■ **REQUIREMENT**
Copy out each line below containing "export".

INPUT DATA Start Marker

Lemma guar_checkProxyRuntime i g : guar_gs (checkProxyRuntime i g).
Proof. unfold checkProxyRuntime, preparedRuntime. gs_all. Qed.
#[export] Hint Resolve guar_checkProxyRuntime : guar.

Lemma guar_slots f :
  guar_gs (modify (fun s => s <| gs_Runtime ::= fun r => r <| refreshSlots ::= f |> |>)).
Proof. intros s. split; [by apply rely_frame | done]. Qed.
#[export] Hint Resolve guar_slots : guar.

Lemma guar_resolveProxySession l t : guar_gs (resolveProxySession l t).
Proof. unfold resolveProxySession. gs_all. Qed.
#[export] Hint Resolve guar_resolveProxySession : guar.

Lemma guar_gateSourceBlocked a : guar runtime_rely (gateSourceBlocked a).
Proof. unfold gateSourceBlocked. guar_all. Qed.
#[export] Hint Resolve guar_gateSourceBlocked : guar.

Lemma guar_judge o p l d : guar_gs (judge o p l d).
Proof. unfold judge, judge_linked, Runtime_Evaluate. gs_all. Qed.
#[export] Hint Resolve guar_judge : guar.

Lemma guar_attempts n i c l o : guar_gs (attempts n i c l o).
Proof. revert i. induction n as [| n IH]; intros i; cbn [attempts]; unfold attempt; gs_all. Qed.
#[export] Hint Resolve guar_attempts : guar.

Lemma guar_OpenConnection x c l o : guar_gs (OpenConnection x c l o).
Proof. unfold OpenConnection. gs_all. Qed.
#[export] Hint Resolve guar_OpenConnection : guar.

(** ** The window in which a connection was decided *)

Abbreviation rt := gs_Runtime (only parsing).

(** The first match of [p] for the tuple between the zones is the ALLOW of [policy]. *)
Definition allows (p : Program) (t : Tuple) (zones : string * string) (policy : string) : Prop :=
  let m := Evaluate p (ViewFromTuple t zones.1 zones.2) in pv_Action m = DecisionAllow /\ pv_PolicyID m = policy.

Definition admissible (v : RuntimeSession) : Prop :=
  rs_Revoked v = false /\ rs_State v <> SessionClosed /\ rs_EffectiveDecision v <> DecisionDrop /\
  rs_EffectiveDecision v <> DecisionReject.

(** Either no session is known yet and the program allows the tuple in its
    inferred zones, or the session was admissible at one of the moments and the
    program allows the tuple in its zones. *)
Definition judged_ok (o : Opening) (p : Program) (d : ProxyConnectionDecision) (mid : list GateService) : Prop :=
  (cd_SessionID d = cd_SessionID (op_base o) /\ allows p (op_tuple o) (infer_zones p (op_tuple o)) (cd_PolicyID d)) \/
  (exists m v, m ∈ mid /\ Get (Store (rt m)) (cd_SessionID d) = Some v /\ admissible v /\
     allows p (op_tuple o) (rs_SourceZone v, rs_DestinationZone v) (cd_PolicyID d)).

INPUT DATA End Marker

■ **SOLVED PROBLEM**
#[export] Hint Resolve guar_checkProxyRuntime : guar.
#[export] Hint Resolve guar_slots : guar.
#[export] Hint Resolve guar_resolveProxySession : guar.
#[export] Hint Resolve guar_gateSourceBlocked : guar.
#[export] Hint Resolve guar_judge : guar.
#[export] Hint Resolve guar_attempts : guar.
#[export] Hint Resolve guar_OpenConnection : guar.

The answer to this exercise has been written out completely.